Personal information
- Born: April 30, 1979 (age 47) Nanaimo, British Columbia, Canada
- Height: 6 ft 0 in (1.83 m) (2012)
- Weight: 160 lb (73 kg) (2012)
- Website: www.drviinberg.com

Sport
- Country: Canada
- Retired: 2012

Medal record
Women's rowing
Representing Canada
Olympic Games
| Silver medal – second place | 2012 London | Women's eights |
World Rowing Championships
| Silver medal – second place | 2002 Seville | W4- |
| Silver medal – second place | 2010 Karapiro | W8+ |
| Silver medal – second place | 2011 Lake Bled | W8+ |

= Rachelle Viinberg =

Canadian rower (born 1979)

Rachelle Viinberg (née De Jong, born April 30, 1979) is a retired Canadian Olympic rower and naturopathic doctor who resides in Toronto, Ontario. She was a member of the 2004, 2008, and 2012 Canadian Olympic Rowing teams. In 2012, she won her first Olympic medal, a silver, in the Women's Eight rowing event. Her team was beaten by Team USA by 1.4 seconds.

==Early life==
Viinberg was born in Nanaimo, British Columbia, located on Vancouver Island. She has an older brother named Simon. Her mother, June de Jong (née Mayhew), is an actress, while her father, Hielke de Jong, who died on December 7, 2009, was a retired government employee. Viinberg is of Dutch, English, and Ukrainian ancestry.

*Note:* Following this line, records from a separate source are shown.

Lemma virtio_rw_runs `{Device} b write w p :
  quiet w p → vd_even (w_vd w) → b_disk (w_bufs w b) = false → is_block (b_blockno (w_bufs w b)) →
  runs (disk_rw b write) w tt (rw_done b write w).
Proof.
  intros Hq Hd Hb Hk env w1 E. 
  assert (Eb : w_bufs w1 = w_bufs w) by exact (alike_field w_bufs _ _ E (λ _, eq_refl)).
  assert (Ek : w_disk w1 = w_disk w) by exact (alike_field w_disk _ _ E (λ _, eq_refl)).
  assert (Et : w_dtrace w1 = w_dtrace w) by exact (alike_field w_dtrace _ _ E (λ _, eq_refl)).
  destruct (virtio_rw_alike b write w1 p) with (env := env) as (w2 & R & E2).
  - by apply (alike_quiet _ w).
  - by apply (proj2 E).
  - by rewrite Eb.
  - by rewrite Eb.
  - exists w2. split; [exact R|]. rewrite E2. unfold rw_done. rewrite Eb, Ek, Et.
    destruct write.
    + by apply (alike_map (λ v, set_dtrace _ (set_disk _ v)) w1 w E).
    + by apply (alike_map (λ v, set_bufs _ v) w1 w E).
Qed.

#[export] Instance virtio_ok `{Device} : Disk virtio.
Proof. split. intros b write w p Hq Hd _ Hb Hk. by apply (virtio_rw_runs b write w p). Qed.

(** ** Initialization *)

Lemma write_R_regs r x env l d w :
  write_R r x env (set_vd (set_v_regs l d) w) = Ret tt env (set_vd (set_v_regs (l ++ [(r, u32 x)]) d) w).
Proof. reflexivity. Qed.

Lemma free_all env d w : ∃ f, (∀ i, 0 ≤ i < NUM → f i = true) ∧
  for_each (seqZ 0 NUM) (λ i, upd_vd (λ d, set_v_free (<[i := true]> (v_free d)) d)) env (set_vd d w) =
  Ret tt env (set_vd (set_v_free f d) w).
Proof.
  assert (E : ∀ i f, upd_vd (λ d, set_v_free (<[i := true]> (v_free d)) d) env (set_vd (set_v_free f d) w) =
    Ret tt env (set_vd (set_v_free (<[i := true]> f) d) w)) by done.
  change d with (set_v_free (v_free d) d) at 1. eexists.
  split; [|rewrite descriptors; cbn [for_each]; do 8 mcall E; reflexivity].
  intros i Hi. unfold NUM in Hi. rewrite !fn_lookup_insert_if. repeat (case_decide; [done|]). lia.
Qed.
(* ===== verification/TypeInv.v ===== *)
(** * The types of the kernel's data

    [wt w] says that the globals of the kernel have values of their C types: every
    integer is in the range of its type, every pointer to an element of a table
    points to an element of that table, and what lies outside of an array is as it
    was when the kernel was loaded, so that nothing was ever stored there.  [typed m
    P] says that [m] keeps this true, whatever the disk and the memory of the
    processes contain, and that its results are in [P].  The rest of the machine,
    which acts while [m] waits, is assumed to keep it true as well. *)

From S2P Require Import Prelude Types StringC Spinlock Kalloc PageTable Vm Sched Sleeplock.

(** ** Values *)

(** An index of a table with [n] elements. *)
Definition ix (n i : Z) : Prop := 0 ≤ i < n.
Definition oix (n : Z) (o : option Z) : Prop := ∀ i, o = Some i → ix n i.

Definition is8 (x : Z) : Prop := 0 ≤ x < 2 ^ 8.
Definition is16 (x : Z) : Prop := 0 ≤ x < 2 ^ 16.
Definition is32 (x : Z) : Prop := 0 ≤ x < 2 ^ 32.
Definition is64 (x : Z) : Prop := 0 ≤ x < 2 ^ 64.
Definition isi16 (x : Z) : Prop := - 2 ^ 15 ≤ x < 2 ^ 15.
Definition isi32 (x : Z) : Prop := - 2 ^ 31 ≤ x < 2 ^ 31.

(** An array of [n] elements in [P]; the value outside of it is [d]. *)
Definition arr {A} (n : Z) (P : A → Prop) (d : A) (f : Z → A) : Prop :=
  (∀ i, P (f i)) ∧ ∀ i, ¬ ix n i → f i = d.

Definition lock_ok (l : lockid) : Prop :=
  match l with
  | LProc p => ix NPROC p
  | LSleep (SBuf b) => ix NBUF b
  | LSleep (SInode ip) => ix NINODE ip
  | _ => True
  end.
Definition slock_ok (s : sleepid) : Prop := lock_ok (LSleep s).

(** ** Structures *)

Record wt_proc (pr : proc) : Prop := {
  wp_parent : oix NPROC (p_parent pr);
  wp_xstate : isi32 (p_xstate pr);
  wp_pid : isi32 (p_pid pr);
  wp_sz : is64 (p_sz pr);
  wp_pagetable : is64 (p_pagetable pr);
  wp_trapframe : is64 (p_trapframe pr);
  wp_ofile : arr NOFILE (oix NFILE) None (p_ofile pr);
  wp_cwd : oix NINODE (p_cwd pr);
  wp_name : length (p_name pr) = 16%nat ∧ Forall is8 (p_name pr)
}.

Definition wt_cpu (c : cpu) : Prop := oix NPROC (c_proc c).

(** The data of a block. *)
Abbreviation block := (arr BSIZE is8 0) (only parsing).

Record wt_buf (b : buf) : Prop := {
  wb_dev : is32 (b_dev b);
  wb_blockno : is32 (b_blockno b);
  wb_refcnt : is32 (b_refcnt b);
  wb_prev : ix (NBUF + 1) (b_prev b);
  wb_next : ix (NBUF + 1) (b_next b);
  wb_data : block (b_data b)
}.

Record wt_log (l : logstate) : Prop := {
  wl_start : isi32 (l_start l);
  wl_size : isi32 (l_size l);
  wl_n : 0 ≤ l_n l ≤ LOGSIZE;
  wl_block : arr LOGSIZE isi32 0 (l_block l)
}.

Record wt_sb (sb : superblock) : Prop := {
  ws_size : is32 (sb_size sb);
  ws_ninodes : is32 (sb_ninodes sb);
  ws_inodestart : is32 (sb_inodestart sb);
  ws_bmapstart : is32 (sb_bmapstart sb)
}.

Record wt_inode (ip : inode) : Prop := {
  wi_dev : is32 (i_dev ip);
  wi_inum : is32 (i_inum ip);
  wi_type : isi16 (i_type ip);
  wi_major : isi16 (i_major ip);
  wi_minor : isi16 (i_minor ip);
  wi_nlink : isi16 (i_nlink ip);
  wi_size : is32 (i_size ip);
  wi_addrs : arr (NDIRECT + 1) is32 0 (i_addrs ip)
}.

Record wt_file (f : file) : Prop := {
  wf_ip : oix NINODE (f_ip f);
  wf_off : is32 (f_off f);
  wf_major : isi16 (f_major f)
}.

Record wt_pipe (p : pipe) : Prop := {
  wq_data : arr PIPESIZE is8 0 (pi_data p);
  wq_nread : is32 (pi_nread p);
  wq_nwrite : is32 (pi_nwrite p)
}.

Record wt_cons (c : consstate) : Prop := {
  wc_buf : arr INPUT_BUF is8 0 (cons_buf c);
  wc_r : is32 (cons_r c);
  wc_w : is32 (cons_w c);
  wc_e : is32 (cons_e c)
}.

Record wt_uart (u : uartstate) : Prop := {
  wu_buf : arr UART_TX_BUF_SIZE is8 0 (uart_tx_buf u);
  wu_w : ix UART_TX_BUF_SIZE (uart_tx_w u);
  wu_r : ix UART_TX_BUF_SIZE (uart_tx_r u)
}.
(** While the entries of the directory [l] are looked at. *)
Record ready (sp t : Z) (tl l : list Z) (m : bytes) : Prop := {
  rd_stack : stack_low + frame_size ≤ sp;
  rd_target : str_at sp m t tl;
  rd_dot : cstring m dot_str [46];
  rd_dotdot : cstring m dotdot_str [46; 46];
  rd_pre : at_mem m (fr_buf sp) (pre l);
  rd_pre_str : Forall is_char (pre l) ∧ Forall (λ c, c ≠ 0) (pre l);
  rd_short : (length l < max_path)%nat
}.

Definition buf_end (sp : Z) (l : list Z) : Z := fr_buf sp + Z.of_nat (length (pre l)).

Lemma ready_same sp t tl l m m' :
  ready sp t tl l m →
  (∀ x, ¬ (stack_low ≤ x < fr_buf sp) → ¬ (buf_end sp l ≤ x < sp) → ¬ (base_buf ≤ x < base_buf + 15) → m' x = m x) →
  ready sp t tl l m'.
Proof.
  intros [Hst Ht Hd Hdd Hp Hpc Hl] Hm. pose proof (pre_length l). change max_path with 128%nat in *.
  unfold stack_low, frame_size, base_buf, buf_end, fr_buf in *.
  split; try done.
  - apply (str_at_same sp m); [|done]. intros x Hx. unfold scratch, stack_low, base_buf in Hx. apply Hm; lia.
  - apply (cstring_same m); [done|]. unfold dot_str. cbn. intros x Hx. apply Hm; lia.
  - apply (cstring_same m); [done|]. unfold dotdot_str. cbn. intros x Hx. apply Hm; lia.
  - apply (at_mem_same m); [|done]. intros x Hx. apply Hm; unfold fr_buf in *; lia.
Qed.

At the age of eight, Viinberg and her family moved to Regina, Saskatchewan. She attended Argyle Elementary school and graduated from Sheldon Williams Collegiate in 1997. In school, Viinberg pursued swimming after seeing Calgary Olympian Mark Tewksbury win the 100-metre backstroke at the 1992 Barcelona Olympics. After undergoing a growth spurt in her adolescence, her parents introduced her to rowing.

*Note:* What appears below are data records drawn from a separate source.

(* ===== verification/MkfsProps.v ===== *)
(** * The image that mkfs makes

    What lies in the image is described by an abstract file system: the contents
    [C] of every file.  [store] says where the blocks of the files are, and mkfs
    keeps it; in the end the kernel's definitions of files and directories find in
    the image exactly the files that mkfs was given. *)

From S2P Require Import Prelude Types StringC Run Bio Tx Fs FsPure FsBlocks FsFile FsProps FsDir Mkfs.

(** ** Numbers *)

Lemma xint_mod x : xint x = x `mod` 2 ^ 32.
Proof.
  assert (E : Z_to_little_endian 4 8 x = [u8 x; u8 (x ≫ 8); u8 (x ≫ 16); u8 (x ≫ 24)]).
  { cbv [Z_to_little_endian Z.iter Pos.iter]. cbn. rewrite !Z.shiftr_shiftr by lia. unfold u8. by rewrite !Z.land_ones by lia. }
  transitivity (ld32 (st32 zeroes 0 x) 0); [|unfold ld32, st32; by rewrite ld_st_eq by lia].
  apply ld_ext. intros a Ha. unfold st32, st. by rewrite E.
Qed.

Lemma xint_small x : 0 ≤ x < 2 ^ 32 → xint x = x.
Proof. intros Hx. rewrite xint_mod. by apply Z.mod_small. Qed.

Lemma xshort_small x : 0 ≤ x < 2 ^ 16 → xshort x = x.
Proof.
  intros Hx. assert (E : Z_to_little_endian 2 8 x = [u8 x; u8 (x ≫ 8)]).
  { cbv [Z_to_little_endian Z.iter Pos.iter]. cbn. unfold u8. by rewrite !Z.land_ones by lia. }
  transitivity (ld16 (st16 zeroes 0 x) 0); [|unfold ld16, st16; rewrite ld_st_eq by lia; by apply Z.mod_small].
  apply ld_ext. intros a Ha. unfold st16, st. by rewrite E.
Qed.

(** ** The blocks of a file

    Slot [s] of a file is where its block [s] is recorded; slot -1 is the indirect
    block. *)

Definition slot (V : Z → bytes) (r : inode) (s : Z) : Z := if s =? -1 then i_addrs r NDIRECT else block_of V r s.

(** The slots that exist: those of the indirect block only when it does. *)
Definition reach (U : Z → Z → bool) (i s : Z) : Prop :=
  s = -1 ∨ 0 ≤ s < NDIRECT ∨ (NDIRECT ≤ s < MAXFILE ∧ U i (-1) = true).

(** The files [R] with contents [C] in the blocks [V]: [U] are the slots in use;
    the blocks from [fb] on are free and zero. *)
Record store (V : Z → bytes) (fb : Z) (R : Z → inode) (U : Z → Z → bool) (C : Z → list Z) : Prop := {
  s_bound : nmeta ≤ fb ≤ FSSIZE;
  s_fresh b : fb ≤ b < FSSIZE → V b = zeroes;
  s_reach i s : U i s = true → reach U i s;
  s_used i s : U i s = true → nmeta ≤ slot V (R i) s < fb;
  s_free i s : U i s = false → reach U i s → slot V (R i) s = 0;
  s_inj i s j t : U i s = true → U j t = true → slot V (R i) s = slot V (R j) t → i = j ∧ s = t;
  s_data i s x : U i s = true → 0 ≤ s → 0 ≤ x < BSIZE → V (slot V (R i) s) x = default 0 (C i !! Z.to_nat (s * BSIZE + x))
}.

Lemma slot_ind V r : slot V r (-1) = i_addrs r NDIRECT.
Proof. done. Qed.

Lemma slot_direct V r s : 0 ≤ s < NDIRECT → slot V r s = i_addrs r s.
Proof. intros Hs. unfold slot, block_of. rewrite (proj2 (Z.eqb_neq _ _)), (proj2 (Z.ltb_lt _ _)) by lia. done. Qed.

Lemma slot_indirect V r s : NDIRECT ≤ s → slot V r s = ld32 (V (slot V r (-1))) (4 * (s - NDIRECT)).
Proof. intros Hs. unfold slot at 1, block_of. unfold NDIRECT in *. rewrite (proj2 (Z.eqb_neq _ _)), (proj2 (Z.ltb_ge _ _)) by lia. done. Qed.

(** The slots of a file do not change when its indirect block does not. *)
Lemma slot_same V V' U r i s : reach U i s → (U i (-1) = true → V' (slot V r (-1)) = V (slot V r (-1))) → slot V' r s = slot V r s.
Proof.
  intros [->|[Hs|[Hs Hi]]] HV; [done|by rewrite !slot_direct|]. rewrite (slot_indirect V'), (slot_indirect V) by lia.
  change (slot V' r (-1)) with (slot V r (-1)). by rewrite (HV Hi).
Qed.

(** Recording block [b] in slot [s]. *)
Definition set_slot (V : Z → bytes) (r : inode) (s b : Z) : (Z → bytes) * inode :=
  if s <? NDIRECT then (V, set_i_addrs (<[(if s =? -1 then NDIRECT else s) := b]> (i_addrs r)) r)
  else let a := i_addrs r NDIRECT in (<[a := st32 (V a) (4 * (s - NDIRECT)) b]> V, r).

Definition use (U : Z → Z → bool) (i s : Z) : Z → Z → bool := λ j t, bool_decide (i = j ∧ s = t) || U j t.

Lemma use_same U i s : use U i s i s = true.
Proof. unfold use. by rewrite bool_decide_eq_true_2. Qed.

Lemma use_true U i s j t : use U i s j t = true ↔ (i = j ∧ s = t) ∨ U j t = true.
Proof. unfold use. by rewrite orb_true_iff, bool_decide_eq_true. Qed.

Lemma use_false U i s j t : use U i s j t = false ↔ ¬ (i = j ∧ s = t) ∧ U j t = false.
Proof. unfold use. by rewrite orb_false_iff, bool_decide_eq_false. Qed.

"They helped me discover rowing after seeing all the rowers train every morning on Wascana Lake when they drove to work. I thought I had nothing to lose, and my 6’0 frame seemed to be the ideal body type," said Viinberg.

==Olympics==
In 2004, Viinberg made her first Olympic team, where she competed at the Athens Olympic Games. In 2008, Viinberg was selected to compete in the women's quad at the Beijing Olympic Games. With one of the crew members suffering a rib fracture, the team achieved an eighth-place finish.

== Post-rowing career==
Viinberg graduated from the University of Victoria with a BSc in Biology. She enrolled in a post-graduate program in Naturopathic Medicine at the Canadian College of Naturopathic Medicine. She then started her career in neuropathic medicine.

==Personal life==
After becoming engaged (on the Great Wall of China) after the 2008 Olympic Games, Viinberg married her husband Alex Viinberg in 2009.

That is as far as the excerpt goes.